Bei Aston Villa fragt sich, wie gut die Birminghamer die Champions League-Doppelbelastung trotz personeller Vollbesetzung wegstecken könnten. Nicht selten wird für Sensationsteams der Erfolg der Vorsaison zur Belastungsprobe. 2023/24 jedenfalls ging ihnen im Endspurt die Puste aus: Der vierte Platz wurde mit Ach und Krach abgesichert und im Halbfinale der Conference League blamierte man sich gegen Olympiakos Piräus. Zur Verteidigung der Villans: Piräus sollte der spätere ECL-Sieger werden.

Ein Augenmerk sollte vielleicht auf Oliver Glasners Crystal Palace gelegt werden! In der vergangenen Spielzeit wurde er als Feuerwehrmann eingesetzt und übertraf alle Erwartungen: 7 Siege, 3 Remis und nur 2 Niederlagen (zwei davon gegen City und Spurs) brachten die im Sturzflug befindlichen Eagles aus der roten Zone. Glasner hat damit selbst die Latte höher gelegt, nun will man erheblich mehr als den Klassenerhalt. Manche träumen sogar von Europa.

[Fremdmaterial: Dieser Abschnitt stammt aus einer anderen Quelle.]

(** * AccessViz: identifier resolution, table join and mode comparison

    A shallow embedding of [AccessViz.py] (functions [filefinder],
    [tablejoiner], [visualiser] and [compare]) together with the properties
    its specification states about them.

    Python integers are [Z]; the numeric cells of a pandas frame are 64-bit
    integers, kept as [Z] with the wrap-around of their arithmetic written
    out.  Frames are column oriented, as pandas stores them.  Exceptions,
    the standard output and the files read and written are threaded through
    a state-and-exception monad. *)

From stdpp Require Import base list strings pretty gmap.
From Stdlib Require Import ZArith Ascii.

Local Open Scope Z_scope.

(* ================================================================== *)
(** * Exceptions and results *)

Inductive exn : Type :=
| AssertionError (msg : string)
| UnboundLocalError (var : string)
| KeyError (key : string)
| IndexError
| TypeError
| ValueError
| DriverError (path : string)
| FileNotFoundError (path : list string).

(** [UnboundLocalError] is a subclass of [NameError]. *)
Definition is_NameError (e : exn) : bool :=
  match e with UnboundLocalError _ => true | _ => false end.

Inductive result (A : Type) : Type :=
| Ok (a : A)
| Raise (e : exn).
Arguments Ok {A} a.
Arguments Raise {A} e.

#[global] Instance result_ret : MRet result := λ A a, Ok a.
#[global] Instance result_bind : MBind result := λ A B f r,
  match r with Ok a => f a | Raise e => Raise e end.

(* ================================================================== *)
(** * Strings as Python uses them here *)

(** [str(n)] for an integer. *)
Definition str (n : Z) : string := pretty n.

(** [s[0:k]] *)
Definition slice_to (k : nat) (s : string) : string := String.substring 0 k s.

(** [s[-k:]] for [k > 0] *)
Definition slice_last (k : nat) (s : string) : string :=
  String.substring (String.length s - k) k s.

(** [s.rfind(c)], [None] standing for [-1]. *)
Fixpoint rfind (c : Ascii.ascii) (s : string) : option nat :=
  match s with
  | EmptyString => None
  | String a s' =>
      match rfind c s' with
      | Some i => Some (S i)
      | None => if Ascii.eqb a c then Some 0%nat else None
      end
  end.

(** A [pathlib] path, kept as the segments given to [Path(...)]; the last
    segment carries the file name in every path this module builds. *)
Definition Path : Type := list string.

Definition name (p : Path) : string := List.last p "".

(** [Path.stem]: the name without its last suffix; a dot that leads or ends
    the name does not start a suffix. *)
Definition stem (p : Path) : string :=
  let nm := name p in
  match rfind "."%char nm with
  | Some i =>
      if (0 <? i)%nat && (i <? String.length nm - 1)%nat
      then String.substring 0 i nm else nm
  | None => nm
  end.

(* ================================================================== *)
(** * Frames *)

Inductive Geometry : Type :=
| Polygon (ring : list (Z * Z)).

#[global] Instance Geometry_eq_dec : EqDecision Geometry.
Proof. solve_decision. Defined.

Definition int64_min : Z := - 2 ^ 63.
Definition int64_max : Z := 2 ^ 63 - 1.

Definition in_int64 (z : Z) : Prop := int64_min <= z <= int64_max.

(** Two's-complement wrap of a 64-bit signed result. *)
Definition wrap64 (z : Z) : Z := (z + 2 ^ 63) mod 2 ^ 64 - 2 ^ 63.

Definition sub64 (a b : Z) : Z := wrap64 (a - b).

Inductive Column : Type :=
| IntCol (xs : list Z)
| StrCol (ss : list string)
| GeomCol (gs : list Geometry).

#[global] Instance Column_eq_dec : EqDecision Column.
Proof. solve_decision. Defined.

Definition col_length (c : Column) : nat :=
  match c with
  | IntCol xs => length xs
  | StrCol ss => length ss
  | GeomCol gs => length gs
  end.

Record DataFrame : Type := mkFrame {
  index : list Z;
  columns : list (string * Column)
}.

#[global] Instance DataFrame_eq_dec : EqDecision DataFrame.
Proof. solve_decision. Defined.

Definition labels (df : DataFrame) : list string := (columns df).*1.

(** Every column is as long as the index, and the integer cells fit 64 bits. *)
Definition col_wf (n : nat) (c : Column) : Prop :=
  col_length c = n ∧
  match c with IntCol xs => Forall in_int64 xs | _ => True end.

Definition frame_wf (df : DataFrame) : Prop :=
  NoDup (labels df) ∧ Forall (λ lc, col_wf (length (index df)) lc.2) (columns df).

Fixpoint assoc {A} (k : string) (l : list (string * A)) : option A :=
  match l with
  | [] => None
  | (k', a) :: l' => if String.eqb k' k then Some a else assoc k l'
  end.

(** [df[label]] *)
Definition getitem (df : DataFrame) (label : string) : result Column :=
  match assoc label (columns df) with
  | Some c => Ok c
  | None => Raise (KeyError label)
  end.

(** The integers of [series.tolist()]: an entry of another type equals no
    integer, so a membership test on an integer sees the integers only. *)
Definition tolist (c : Column) : list Z :=
  match c with IntCol xs => xs | _ => [] end.

(** [series >= 0].  A text column is compared cell by cell, so the first
    cell raises and a column without rows gives the empty mask; a geometry
    column has no ordering at all. *)
Definition ge0 (c : Column) : result (list bool) :=
  match c with
  | IntCol xs => Ok (map (λ x, 0 <=? x) xs)
  | StrCol [] => Ok []
  | StrCol (_ :: _) => Raise TypeError
  | GeomCol _ => Raise TypeError
  end.

(** [series == n] *)
Definition eq_scalar (c : Column) (n : Z) : list bool :=
  match c with
  | IntCol xs => map (λ x, x =? n) xs
  | StrCol ss => map (λ _, false) ss
  | GeomCol gs => map (λ _, false) gs
  end.

(** [m1 & m2] on boolean series of one frame *)
Definition mask_and (m1 m2 : list bool) : list bool := zip_with andb m1 m2.

Fixpoint mask_filter {A} (mask : list bool) (l : list A) : list A :=
  match mask, l with
  | b :: mask', x :: l' =>
      if b then x :: mask_filter mask' l' else mask_filter mask' l'
  | _, _ => []
  end.

Definition col_filter (mask : list bool) (c : Column) : Column :=
  match c with
  | IntCol xs => IntCol (mask_filter mask xs)
  | StrCol ss => StrCol (mask_filter mask ss)
  | GeomCol gs => GeomCol (mask_filter mask gs)
  end.

(** [df.loc[mask]]: the rows whose mask entry is true, index labels kept. *)
Definition loc (df : DataFrame) (mask : list bool) : DataFrame :=
  {| index := mask_filter mask (index df);
     columns := prod_map id (col_filter mask) <$> columns df |}.

(** [df[[l1, ..., lk]]] *)
Definition getitem_list (df : DataFrame) (ls : list string) : result DataFrame :=
  cols ← mapM (λ l, c ← getitem df l; mret (l, c)) ls;
  mret {| index := index df; columns := cols |}.

(** [s1 - s2] on two series of one frame.  With a text column the cells
    are subtracted one by one, which raises at the first row, so only
    columns without rows get through, as an empty column of objects. *)
Definition series_sub (c1 c2 : Column) : result Column :=
  match c1, c2 with
  | IntCol xs, IntCol ys => Ok (IntCol (zip_with sub64 xs ys))
  | GeomCol _, _ | _, GeomCol _ => Raise TypeError
  | _, _ =>
      if (col_length c1 =? 0)%nat && (col_length c2 =? 0)%nat
      then Ok (StrCol []) else Raise TypeError
  end.

Fixpoint replace_col (label : string) (c : Column) (l : list (string * Column))
  : list (string * Column) :=
  match l with
  | [] => []
  | (k, c') :: l' =>
      if String.eqb k label then (k, c) :: l' else (k, c') :: replace_col label c l'
  end.

(** [df[label] = series]: replaces the column in place when the label
    exists, appends it as the last column otherwise. *)
Definition setitem (df : DataFrame) (label : string) (c : Column) : DataFrame :=
  {| index := index df;
     columns := match assoc label (columns df) with
                | Some _ => replace_col label c (columns df)
                | None => columns df ++ [(label, c)]
                end |}.

(** [df.rename(columns={old: new})]; a missing [old] is ignored. *)
Definition rename (df : DataFrame) (old new : string) : DataFrame :=
  {| index := index df;
     columns := prod_map (λ k, if String.eqb k old then new else k) id <$> columns df |}.

(** Row positions of a join: every pair of a left and a right position
    holding the same key, left positions in order and, for one left
    position, right positions in order.  The grid keys are unique, and for
    unique left keys this is the row order of an inner [merge]. *)
Definition matches `{EqDecision A} (k : A) (rk : list A) : list nat :=
  (filter (λ jk, jk.2 = k) (imap pair rk)).*1.

Definition join_indexers `{EqDecision A} (lk rk : list A) : list (nat * nat) :=
  mjoin (imap (λ i k, pair i <$> matches k rk) lk).

(** The positions for two key columns: keys of one type are compared,
    integer keys against text keys are refused, and geometries cannot be
    keys. *)
Definition key_indexers (lc rc : Column) : result (list (nat * nat)) :=
  match lc, rc with
  | IntCol lk, IntCol rk => Ok (join_indexers lk rk)
  | StrCol lk, StrCol rk => Ok (join_indexers lk rk)
  | GeomCol _, _ | _, GeomCol _ => Raise TypeError
  | _, _ => Raise ValueError
  end.

(** [take] by position *)
Definition take {A} (positions : list nat) (l : list A) : list A :=
  omap (λ i, l !! i) positions.

Definition col_take (positions : list nat) (c : Column) : Column :=
  match c with
  | IntCol xs => IntCol (take positions xs)
  | StrCol ss => StrCol (take positions ss)
  | GeomCol gs => GeomCol (take positions gs)
  end.

(** A label found on both sides, other than the key, gets the side's suffix. *)
Definition suffixed (sfx : string) (others : list string) (on k : string) : string :=
  if bool_decide (k ≠ on) && bool_decide (k ∈ others) then k +:+ sfx else k.

(** [left.merge(right, on=key)], an inner join ([how] is left at its
    default): the columns of [left], then those of [right] without the key,
    over the matching row pairs; the index is renumbered. *)
Definition merge (left right : DataFrame) (on : string) : result DataFrame :=
  rc ← getitem right on;
  lc ← getitem left on;
  ix ← key_indexers lc rc;
  mret {| index := Z.of_nat <$> seq 0 (length ix);
          columns :=
            (prod_map (suffixed "_x" (labels right) on) (col_take ix.*1)
               <$> columns left) ++
            (prod_map (suffixed "_y" (labels left) on) (col_take ix.*2)
               <$> filter (λ kc, kc.1 ≠ on) (columns right)) |}.

(** [df.reset_index(drop=True)] *)
Definition reset_index (df : DataFrame) : DataFrame :=
  {| index := Z.of_nat <$> seq 0 (length (index df)); columns := columns df |}.

(** [l[i]] on a Python list *)
Definition py_index {A} (l : list A) (i : nat) : result A :=
  match l !! i with Some a => Ok a | None => Raise IndexError end.

(** [int(s)] on an ASCII string: surrounding white space is dropped, one
    sign is allowed, and digits may be separated by single underscores. *)
Definition is_space (c : ascii) : bool :=
  let n := nat_of_ascii c in
  ((9 <=? n) && (n <=? 13) || (28 <=? n) && (n <=? 32))%nat.

Definition digit_val (c : ascii) : option Z :=
  let n := nat_of_ascii c in
  if ((48 <=? n) && (n <=? 57))%nat then Some (Z.of_nat (n - 48)) else None.

Fixpoint lstrip (s : string) : string :=
  match s with
  | String c s' => if is_space c then lstrip s' else s
  | EmptyString => EmptyString
  end.

Definition strip (s : string) : string :=
  String.rev (lstrip (String.rev (lstrip s))).

Fixpoint digits (acc : Z) (after_digit : bool) (s : string) : option Z :=
  match s with
  | EmptyString => if after_digit then Some acc else None
  | String c s' =>
      match digit_val c with
      | Some d => digits (10 * acc + d) true s'
      | None =>
          if Ascii.eqb c "_" && after_digit then digits acc false s' else None
      end
  end.

Definition py_int (s : string) : result Z :=
  let parsed :=
    match strip s with
    | String "+" r => digits 0 false r
    | String "-" r => Z.opp <$> digits 0 false r
    | r => digits 0 false r
    end in
  match parsed with Some z => Ok z | None => Raise ValueError end.

(* ================================================================== *)
(** * The world: files, standard output, and the run-time monad *)

(** What a call leaves on disk.  Rendering is done by matplotlib and
    folium; a saved map is kept as the request handed to them. *)
Inductive Output : Type :=
| LayerFile (target : Path) (driver layer : option string) (frame : DataFrame)
| CsvFile (target column : string) (rows : list Path)
| PngFile (target title : string) (layer : DataFrame) (column : string)
    (marker : DataFrame)
| HtmlFile (target legend : string) (layer : DataFrame) (column : string)
    (marker : DataFrame) (popup : string).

Tottenham ist wie immer eine Überraschungstüte der eigenen Sorte. Konstanz wird wieder ein großes Thema bei den Spurs sein. Ange Postecoglou konnte seinen Spielstil weitestgehend erfolgreich sichtbar machen, der Rest ist Ausmerzen von Fehlern. Die große Herausforderung für Ange wird die Mentalitätsfrage sein, die er ebenso wie sein geschasster Vorgänger Antonio Conte öffentlich zur Debatte stellte. In Tottenham ist ein Trainer vor allem dann erfolgreich, wenn er diese Debatte vermeiden kann.